"Psycho"

Hitchcock's creepy thriller about sex has imprinted itself on the psyche of two generations of moviegoers.

Published August 17, 2000 7:00PM (EDT)

"Psycho"
Directed by Alfred Hitchcock
Starring Janet Leigh, Anthony Perkins, Vera Miles, Martin Balsam and John Gavin
Universal; widescreen (1.85:1)
Special features: making-of documentary, original trailer, rerelease trailers, storyboards, much more

Another horror film about buildings and food. And Alfred Hitchcock's implacably sexual 1960 black-and-white shocker does it all in the manner of, as Norman Bates' perceptive mother puts it, "the cheap erotic fashion of men with cheap erotic minds!"

The food is a Hitchcock fetish -- uneaten sandwiches and last suppers, each the setting for one gruesome tale after another.

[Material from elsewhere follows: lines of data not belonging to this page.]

(** * Uma friend-point farming automation: screen-automation engine

    A shallow embedding of [uma_automation.py] (class [UmaAutomation]):
    template matching, the retrying locate-and-tap primitives, the
    brightness-filtered multi-match search, the TP-charge sub-flow and the
    main automation loop, together with the properties of that code.

    The device (adb), the clock and OpenCV's [matchTemplate] are external:
    the device and the clock are oracles of an environment record, indexed by
    the number of device interactions so far; [matchTemplate] is a parameter.
    Everything else is translated from the Python source.  Log messages
    carry the text of the source's messages; formatted floating-point
    values (confidence, durations) and the captured stderr are left out. *)

From Stdlib Require Import ZArith QArith Lia List String Ascii.
From stdpp Require Import gmap strings list pretty.

Local Open Scope string_scope.
Local Open Scope list_scope.
Local Open Scope Z_scope.

(** ** Images and score maps *)

(** A single-channel (luminance) image as numpy holds it: a shape and the
    pixel values.  [cv2.imread] followed by [cv2.cvtColor(.., BGR2GRAY)] is a
    function of the file's bytes, so a file is stored as the luminance plane
    these two calls produce. *)
Record Gray := mkGray { rows : nat; cols : nat; pix : nat -> nat -> Z }.

(** [template_gray.shape] and [screenshot_gray.shape]: (height, width). *)
Definition shape (g : Gray) : Z * Z := (Z.of_nat (rows g), Z.of_nat (cols g)).

(** numpy indexing [g[y, x]]: negative indices wrap around once, anything
    else outside the shape raises IndexError (here [None]). *)
Definition np_axis (n : nat) (i : Z) : option nat :=
  if (0 <=? i) && (i <? Z.of_nat n) then Some (Z.to_nat i)
  else if (i <? 0) && (- Z.of_nat n <=? i) then Some (Z.to_nat (i + Z.of_nat n))
  else None.

Definition np_index (g : Gray) (y x : Z) : option Z :=
  match np_axis (rows g) y, np_axis (cols g) x with
  | Some r, Some c => Some (pix g r c)
  | _, _ => None
  end.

The architecture here is the cheap masonry of Phoenix; the prefab construction of the Bates Motel; the absurdist Gothic of the Bates family manse; and, most memorably, Janet Leigh's brassieres, extravagant constructions all, an ironic white during an afternoon liaison and then darkest black after she becomes a thief.

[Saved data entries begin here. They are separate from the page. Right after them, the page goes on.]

(** * f5-telemetry-streaming: normalization, poller reconciliation, event listener

    A shallow embedding of [src/nodejs/normalize.js], of the system poller
    (its configuration-change handler, one collection cycle and the REST
    request for a poller) and of the event listener ([start] and its
    configuration-change handler), with the properties the specification
    states about them and further properties the code shows.

    JavaScript data is modelled as JSON values.  An object is an association
    list with distinct keys, kept in insertion order; [obj_set] is the
    assignment [o[k] = v].  Two things JavaScript does with property names
    are outside the model: integer-like keys are enumerated before the other
    keys, and names found on the prototype chain (["__proto__"],
    ["constructor"], ...) are treated like any other absent own property.
    Numbers are integers; the code never computes with them.

    Exceptions are explicit: a function that can throw returns a [result].
    [reduceData] calls itself on objects it has just built, so its model
    takes fuel; [OutOfFuel] says that the fuel did not cover the depth of
    the calls, and more fuel never changes another result. *)

From stdpp Require Import base option list strings gmap.
From Stdlib Require Import Ascii String DecimalString.

Set Warnings "-register-all".

Open Scope string_scope.
Open Scope list_scope.

(** ** Exceptions and results *)

Inductive exn : Type :=
| TypeError (msg : string)
| Error (msg : string).

Inductive result (A : Type) : Type :=
| Ret (a : A)
| Throw (e : exn)
| OutOfFuel.

Arguments Ret {A} a.
Arguments Throw {A} e.
Arguments OutOfFuel {A}.

Definition bind {A B} (m : result A) (k : A -> result B) : result B :=
  match m with
  | Ret a => k a
  | Throw e => Throw e
  | OutOfFuel => OutOfFuel
  end.

Notation "'let*' x ':=' m 'in' k" := (bind m (fun x => k))
  (at level 10, x name, m at level 100, k at level 200).

Definition exn_message (e : exn) : string :=
  match e with
  | TypeError m => "TypeError: " +:+ m
  | Error m => "Error: " +:+ m
  end.

(** ** JSON values *)

Inductive value : Type :=
| JNull
| JBool (b : bool)
| JNum (n : Z)
| JStr (s : string)
| JArr (l : list value)
| JObj (kvs : list (string * value)).

(** [o[k]] on the own properties of an object; [None] is [undefined]. *)
Fixpoint obj_get {A} (o : list (string * A)) (k : string) : option A :=
  match o with
  | [] => None
  | (k', v) :: o' => if String.eqb k' k then Some v else obj_get o' k
  end.

(** [o[k] = v]: overwrite in place, or append a new property. *)
Fixpoint obj_set {A} (o : list (string * A)) (k : string) (v : A)
  : list (string * A) :=
  match o with
  | [] => [(k, v)]
  | (k', v') :: o' =>
      if String.eqb k' k then (k', v) :: o' else (k', v') :: obj_set o' k v
  end.

(** ** Strings, as [String.prototype] has them *)

Fixpoint is_prefix (p s : string) : bool :=
  match p, s with
  | EmptyString, _ => true
  | String a p', String b s' => if Ascii.eqb a b then is_prefix p' s' else false
  | String _ _, EmptyString => false
  end.

(** [s.includes(p)] *)
Fixpoint includes (s p : string) : bool :=
  if is_prefix p s then true
  else match s with
       | EmptyString => false
       | String _ s' => includes s' p
       end.

Fixpoint drop_chars (n : nat) (s : string) : string :=
  match n, s with
  | O, _ => s
  | S n', String _ s' => drop_chars n' s'
  | S _, EmptyString => EmptyString
  end.

(** [s.replace(p, '')] with a string pattern: the first occurrence goes. *)
Fixpoint remove_first (p s : string) : string :=
  if is_prefix p s then drop_chars (String.length p) s
  else match s with
       | EmptyString => EmptyString
       | String c s' => String c (remove_first p s')
       end.

(** [s.replace(/c/g, '')] for a one-character pattern. *)
Fixpoint remove_all (c : ascii) (s : string) : string :=
  match s with
  | EmptyString => EmptyString
  | String a s' =>
      if Ascii.eqb a c then remove_all c s' else String a (remove_all c s')
  end.

(** [s.split(sep)] for a non-empty separator.  [skip] counts the characters
    of a separator occurrence that are still to be passed over. *)
Fixpoint split_go (sep : string) (skip : nat) (s : string) : list string :=
  match s with
  | EmptyString => [EmptyString]
  | String c s' =>
      match skip with
      | S k => split_go sep k s'
      | O =>
          if is_prefix sep s
          then EmptyString :: split_go sep (String.length sep - 1) s'
          else match split_go sep 0 s' with
               | piece :: rest => String c piece :: rest
               | [] => [String c EmptyString]
               end
      end
  end.

Definition js_split (s sep : string) : list string := split_go sep 0 s.

Definition LF : ascii := Ascii.ascii_of_nat 10.
Definition DQUOTE : ascii := Ascii.ascii_of_nat 34.

(** The decimal numeral of an array index, as a property name. *)
Definition index_name (i : nat) : string :=
  NilEmpty.string_of_uint (Nat.to_uint i).

(** Whether a string is a numeral: the property names of array elements
    are. *)
Fixpoint all_digits (s : string) : bool :=
  match s with
  | EmptyString => true
  | String c s' =>
      (Nat.leb 48 (nat_of_ascii c) && Nat.leb (nat_of_ascii c) 57) && all_digits s'
  end.

(** ** Generic loops with exceptions *)

Section Loops.

Context {A B S : Type}.

(** [l.forEach] updating an accumulator; the first exception ends the
    loop. *)
Fixpoint foldM (f : S -> A -> result S) (l : list A) (s : S) {struct l}
  : result S :=
  match l with
  | [] => Ret s
  | a :: l' => let* s' := f s a in foldM f l' s'
  end.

But of course this is really a movie about sex. We get afternoon adultery, a secretary whose mother gives her a tranquilizer on her wedding night and a leering nouveau riche cowboy -- all in the film's first 10 minutes, long before we even meet Norman himself, filmdom's most lovable voyeur.

The fabulous Universal "collector's edition" DVD includes a slew of features, from a newsreel to lobby cards to Saul Bass' shower-scene storyboards. Two features stand out. The first is Hitchcock's six-minute original theatrical trailer, a droll minor masterpiece of horror in itself. The second is an engrossing and sturdy 90-minute making-of documentary that does its best to explain how a low-budget ($800,000) shocker turned into an enormously profitable 110-minute classic whose frights -- just three scenes, perhaps a minute of true horror -- have imprinted themselves permanently on the psyche of two generations of moviegoers, all of them, as Hitchcock himself put it, "aroused by pure film."


By Bill Wyman

Bill Wyman is the former arts editor of Salon and National Public Radio.